Article

The War and the College

October 1942
Article
The War and the College
October 1942

THINGS ARE MOVING FAST IN HANOVER. IT WAS JUST YESTERDAY, IT SEEMS, that President Hopkins said in the Bema: "Men of 1942!" But that was May, with new grass and young foliage barely come to life. The seniors stood, received the message of the President, heard his benediction, marched to the campus to disband. Now the Men of 1942 are in uniform.

With spring still sunning its buds the College reconvened and as summer flowered on Hanover Plain many of the new freshman class arrived. Then Dartmouth joined the Navy. Hanover moved over to make room for a thousand student officers, many of their families, and the executive and teaching staffs. Facilities were stretched and crowded. Final soft ball games receded into the quickening dusk of early September as Dartmouth students departed for a ten day vacation. Navy students rose in Webster Hall to sing Auld Lang Syne, marched to the campus to disband and scattered to the corners of the earth.

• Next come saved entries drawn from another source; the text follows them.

(* ===== verification/Api.v ===== *)
(** * The HTTP interface (jobs/router.py, jobs/schemas.py, sse/router.py, main.py)

    The routes as computations on the server's state: the world the services
    share, the registry of stream connections and the background tasks of the
    request.  FastAPI has decoded the path, the headers and the JSON body;
    what slowapi decides for a request and the wording of pydantic's errors
    are parameters. *)
From S2P Require Import Prelude PyStr Exceptions FileSystem Storage Schemas Database World JobService.
From S2P Require Import Sse Client Tokens.
Local Open Scope eff_scope.
Import Local.

(** ** Requests and responses *)
Record JobResponse := {
  rs_id : uuid;
  rs_parent_job_id : option uuid;
  rs_prompt : pystr;
  rs_status : status;
  rs_action_plan : option (list json);
  rs_created_at : Z;
  rs_updated_at : Z;
  stream_url : pystr;
  stream_token : pystr
}.

Record ArtifactListResponse := {
  al_id : uuid;
  al_filename : pystr;
  al_content_type : pystr;
  al_created_at : Z
}.

Inductive response :=
  | Created (body : JobResponse)                                (* 201 *)
  | FileResponse (path : apath) (name media_type : pystr)
  | ArtifactList (body : list ArtifactListResponse)
  | EventStream (job_id : uuid) (cursor : Z)
  | Message (text : pystr)
  | Error (status_code : Z) (detail : list (pystr * json))
  | InternalServerError.

Inductive request :=
  | PostJob (limited : option pystr) (body : json)
  | PostRefine (previous_job_id : uuid) (body : json)
  | GetArtifactFile (job_id : uuid) (name : pystr)
  | GetArtifacts (job_id : uuid)
  | GetArtifactDownload (artifact_id : uuid)
  | GetStream (job_id : uuid) (token last_event_id : option pystr)
  | GetRoot
  | NoRoute (status_code : Z) (detail : pystr).     (* 404, 405: the router's own exception *)

Record server {X : Type} := Server {
  sv_world : world X;
  sv_registry : ConnectionRegistry;
  sv_tasks : list uuid              (* [background_tasks.add_task(orchestrator.run, id)] *)
}.
Arguments server : clear implicits.
Arguments Server {X} _ _ _.

(** ** The standard error body *)
Definition STATUS : pystr := Eval vm_compute in py "status".
Definition CODE : pystr := Eval vm_compute in py "code".
Definition MESSAGE : pystr := Eval vm_compute in py "message".
Definition ERROR : pystr := Eval vm_compute in py "error".

Definition _error_detail (code message : pystr) : list (pystr * json) :=
  [(STATUS, JStr ERROR); (CODE, JStr code); (MESSAGE, JStr message)].

(** [HTTPException.detail] *)
Inductive http_detail := DetailDict (items : list (pystr * json)) | DetailStr (s : pystr).

(** ** jobs/schemas.py *)
Definition PROMPT : pystr := Eval vm_compute in py "prompt".

(** [JobCreateRequest], [RefinementRequest]: [min_length=5, max_length=1000] *)
Definition JobCreateRequest_validate (body : json) : option pystr :=
  match body with
  | JObj items =>
      match as_str (obj_get PROMPT items) with
      | Some prompt =>
          if (5 <=? length prompt)%nat && (length prompt <=? 1000)%nat then Some prompt else None
      | None => None
      end
  | _ => None
  end.

Section api.
Context {X : Type} (base_dir : apath) (guess_type : pystr → option pystr).
Context (hmac_sha256 : bytes → bytes → bytes).
(** [exc.errors()]: the location and the text of each error *)
Context (errors : json → list (list pystr * pystr)).
(** [str] of a dictionary *)
Context (str_dict : list (pystr * json) → pystr).
Abbreviation M A := (eff exn (server X) A).
Abbreviation S A := (eff exn (world X * session) A).

Definition on_server {A} : eff exn (world X) A → M A :=
  zoom sv_world (λ w s, Server w (sv_registry s) (sv_tasks s)).

(** [Depends(get_db)]: a session for the request, closed at its end *)
Definition with_get_db {A} (m : S A) : M A := on_server (in_session m).

(** [Depends(get_storage_service)]: [LocalStorageService()] makes its base
    directory when it is missing. *)
Definition get_storage_service : M unit := on_server (in_fs (mkdir_p base_dir)).

Definition add_task (job_id : uuid) : M unit :=
  modify (λ s, Server (sv_world s) (sv_registry s) (sv_tasks s ++ [job_id])).

(** ** jobs/router.py *)
Definition http_exception {E} {A} (status_code : Z) (code message : pystr) : eff exn E A :=
  raise (HTTPException status_code code message).

Definition NOT_FOUND : pystr := Eval vm_compute in py "NOT_FOUND".
Definition BAD_REQUEST : pystr := Eval vm_compute in py "BAD_REQUEST".
Definition FORBIDDEN_ACCESS : pystr := Eval vm_compute in py "FORBIDDEN_ACCESS".

Definition _job_response (token_service : StreamTokenService) (id : uuid) (job : Job) : JobResponse :=
  {| rs_id := id; rs_parent_job_id := parent_job_id job; rs_prompt := prompt job;
     rs_status := job_status job; rs_action_plan := action_plan job;
     rs_created_at := job_created_at job; rs_updated_at := updated_at job;
     stream_url := py "/api/v1/jobs/" ++ uuid_str id ++ py "/stream";
     stream_token := create_token hmac_sha256 token_service id |}.

(** [create_job] *)
Definition create_job_route (token_service : StreamTokenService) (prompt : pystr) : M response :=
  job <- with_get_db (create_job base_dir prompt None) ;;
  add_task job.1 ;;;
  ret (Created (_job_response token_service job.1 job.2)).

(** The [except] clauses of [refine_job] *)
Definition refine_error (exc : exn) : exn :=
  match exc with
  | RefinementNotFoundError msg => HTTPException 404 (py "PARENT_NOT_FOUND") msg
  | RefinementConflictError msg => HTTPException 409 (py "REFINEMENT_CONFLICT") msg
  | RefinementContextTooLargeError msg => HTTPException 413 (py "CONTEXT_TOO_LARGE") msg
  | _ => exc
  end.

Definition refine_job_route (token_service : StreamTokenService) (previous_job_id : uuid)
    (prompt : pystr) : M response :=
  job <- try_catch (with_get_db (create_refinement_job base_dir previous_job_id prompt))
           (λ exc, raise (refine_error exc)) ;;
  add_task job.1 ;;;
  ret (Created (_job_response token_service job.1 job.2)).

Definition job_not_found (job_id : uuid) : pystr :=
  py "Job " ++ uuid_str job_id ++ py " not found.".
Definition artifact_not_found (name : pystr) (job_id : uuid) : pystr :=
  py "Artifact " ++ name ++ py " not found for Job " ++ uuid_str job_id ++ py ".".
Definition TRAVERSAL_DENIED : pystr := Eval vm_compute in
  py "Access denied. Path traversal detected.".

Definition download_artifact (job_id : uuid) (name : pystr) : S response :=
  job <- find_job job_id ;;
  match job with
  | None => http_exception 404 NOT_FOUND (job_not_found job_id)
  | Some job =>
      if bool_decide (job_status job = FAILED) then
        http_exception 400 BAD_REQUEST
          (py "Job " ++ uuid_str job_id ++ py " has failed. Cannot retrieve artifacts.")
      else
        try_catch
          (exists_ <- on_world (in_fs (Local.check_artifact_exists base_dir job_id name)) ;;
           if negb exists_ then http_exception 404 NOT_FOUND (artifact_not_found name job_id)
           else
             file_path <- on_world (in_fs (Local.get_artifact_path base_dir job_id name)) ;;
             ret (FileResponse file_path name OCTET_STREAM))
          (λ e, match e with
                | PermissionError _ => http_exception 403 FORBIDDEN_ACCESS TRAVERSAL_DENIED
                | FileNotFoundError _ => http_exception 404 NOT_FOUND (artifact_not_found name job_id)
                | _ => raise e
                end)
  end.

(** [get_artifacts_by_job_id] and the fields its response model keeps *)
Definition list_artifacts (job_id : uuid) : S response :=
  job <- find_job job_id ;;
  match job with
  | None => http_exception 404 NOT_FOUND (job_not_found job_id)
  | Some job =>
      if negb (bool_decide (job_status job = COMPLETED)) then
        http_exception 400 BAD_REQUEST
          (py "Job " ++ uuid_str job_id ++ py " is in status " ++ status_str (job_status job)
           ++ py ". Artifacts can only be retrieved for COMPLETED jobs.")
      else
        artifacts <- get_artifacts_by_job_id job_id ;;
        ret (ArtifactList (map (λ a,
          {| al_id := artifact_id a; al_filename := filename a;
             al_content_type := content_type a; al_created_at := artifact_created_at a |})
          artifacts))
  end.

Definition download_artifact_by_id (artifact_id : uuid) : S response :=
  try_catch
    (found <- get_artifact_for_download base_dir artifact_id ;;
     let '(file_path, content_type, filename) := found in
     ret (FileResponse file_path filename content_type))
    (λ e, match e with
          | ArtifactNotFoundError _ => http_exception 404 NOT_FOUND (py "Artifact not found.")
          | ArtifactPermissionError _ => http_exception 403 FORBIDDEN_ACCESS (py "Access denied.")
          | _ => raise e
          end).

(** ** sse/router.py *)
Definition in_repository {A} (m : eff exn database A) : M A := on_server (in_db m).

(** [except SQLAlchemyError] around the two queries *)
Definition or_unavailable {A} (m : M A) : M A :=
  try_catch m (λ exc,
    if is_sqlalchemy_error exc
    then http_exception 503 (py "DATABASE_UNAVAILABLE") (py "Database is unavailable.")
    else raise exc).

Definition _parse_last_event_id (value : option pystr) : option Z :=
  match value with None => None | Some s => py_int s end.

Definition acquire_slot : M bool := λ s,
  match try_acquire (sv_registry s) with
  | (r, b) => (Server (sv_world s) r (sv_tasks s), Ret b)
  end.

(** [stream_job_events]; building the service and the response cannot fail. *)
Definition stream_job_events (token_service : StreamTokenService) (job_id : uuid)
    (token last_event_id : option pystr) : M response :=
  exists_ <- or_unavailable (in_repository (sse_job_exists job_id)) ;;
  if negb exists_ then http_exception 404 NOT_FOUND (job_not_found job_id)
  else
    allowed <- of_outcome (verify_token hmac_sha256 token_service job_id token) ;;
    if negb allowed then
      http_exception 403 (py "INVALID_STREAM_TOKEN") (py "Stream access denied.")
    else
      let candidate := _parse_last_event_id last_event_id in
      cursor <- or_unavailable (in_repository (resolve_cursor job_id candidate)) ;;
      acquired <- acquire_slot ;;
      if negb acquired then
        http_exception 503 (py "STREAM_CAPACITY_EXCEEDED")
          (py "SSE connection capacity has been reached.")
      else ret (EventStream job_id cursor).

(** ** main.py *)
Definition rate_limit_exceeded_handler (detail : pystr) : response :=
  Error 429 (_error_detail (py "RATE_LIMIT_EXCEEDED") (py "Rate limit exceeded: " ++ detail)).

Definition validation_exception_handler (errs : list (list pystr * pystr)) : response :=
  let loc_str := str_join (py ".") (default [] (fst <$> head errs)) in
  let msg := default (py "invalid value") (snd <$> head errs) in
  Error 400 (_error_detail (py "VALIDATION_ERROR") (py "Field '" ++ loc_str ++ py "' : " ++ msg)).

Definition permission_exception_handler : response :=
  Error 403 (_error_detail FORBIDDEN_ACCESS TRAVERSAL_DENIED).

Definition http_exception_handler (status_code : Z) (detail : http_detail) : response :=
  match detail with
  | DetailDict items =>
      match obj_get STATUS items with
      | Some _ => Error status_code items
      | None => Error status_code (_error_detail (py "HTTP_EXCEPTION") (str_dict items))
      end
  | DetailStr s => Error status_code (_error_detail (py "HTTP_EXCEPTION") s)
  end.

(** The handler of an exception a route raised; what no handler wants is a
    plain 500. *)
Definition exception_handler (exc : exn) : response :=
  match exc with
  | PermissionError _ => permission_exception_handler
  | HTTPException status_code code message =>
      http_exception_handler status_code (DetailDict (_error_detail code message))
  | _ => InternalServerError
  end.

Definition read_root : response :=
  Message (py "Workspace CLI Execution Platform Backend API is running.").

(** ** The application *)

(** [Depends(get_stream_token_service)]: built from the environment *)
Definition with_tokens {A} (secret : pystr) (k : StreamTokenService → M A) : M A :=
  token_service <- of_outcome (new_token_service secret) ;; k token_service.

(** Dependencies are resolved before the body's errors are reported. *)
Definition with_prompt (body : json) (k : pystr → M response) : M response :=
  match JobCreateRequest_validate body with
  | Some prompt => k prompt
  | None => ret (validation_exception_handler (errors body))
  end.

Definition route (secret : pystr) (r : request) : M response :=
  match r with
  | PostJob limited body =>
      get_storage_service ;;; with_tokens secret (λ ts, with_prompt body (λ prompt,
        match limited with
        | Some detail => ret (rate_limit_exceeded_handler detail)
        | None => create_job_route ts prompt
        end))
  | PostRefine previous_job_id body =>
      get_storage_service ;;;
      with_tokens secret (λ ts, with_prompt body (refine_job_route ts previous_job_id))
  | GetArtifactFile job_id name => get_storage_service ;;; with_get_db (download_artifact job_id name)
  | GetArtifacts job_id => get_storage_service ;;; with_get_db (list_artifacts job_id)
  | GetArtifactDownload artifact_id => get_storage_service ;;; with_get_db (download_artifact_by_id artifact_id)
  | GetStream job_id token last_event_id =>
      with_tokens secret (λ ts, stream_job_events ts job_id token last_event_id)
  | GetRoot => ret read_root
  | NoRoute status_code detail => ret (http_exception_handler status_code (DetailStr detail))
  end.

(** A request with its background tasks, which an error drops *)
Definition handle_request (secret : pystr) (r : request) (s : server X) : server X * response :=
  match route secret r (Server (sv_world s) (sv_registry s) []) with
  | (s', Ret resp) => (s', resp)
  | (s', Exc exc) => (Server (sv_world s') (sv_registry s') [], exception_handler exc)
  end.
End api.

Definition status_code_of (r : response) : Z :=
  match r with
  | Created _ => 201
  | FileResponse _ _ _ | ArtifactList _ | EventStream _ _ => 200
  | Message _ => 200
  | Error s _ => s
  | InternalServerError => 500
  end.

There were then a few days when officers and teachers of Hanover's two leading institutions—the Navy and the College—girded their loins and rushed preparations night and day for arrival of their respective student bodies. They came and Hanover is bulging at the seams. Leaves are beginning to fall. Touch football fills the shortening afternoons with movement on the campus, its historic paths bearing the rhythmic Navy marching to its "Hep-two-three-four!" Everyone is too busy to think about the brilliant spectacle of October. But Balch Hill is turning red and yellow, as it always has, before the land freezes in gray November. Then heavy blue collars will be turned up to fend the North Wind from graduates of the second Navy class at Dartmouth. . . .and another thousand men will report at once.... and in eight weeks, another.

December. This is no time for graduation.... for strolling on the green with your folks and your girl while the band plays. Many of us remember the warmth, the friendship, the soft lights, the gaiety of the President's garden reception—but not for these seniors. Out they go!—sped on their way, just be- fore Christmas, to military duty.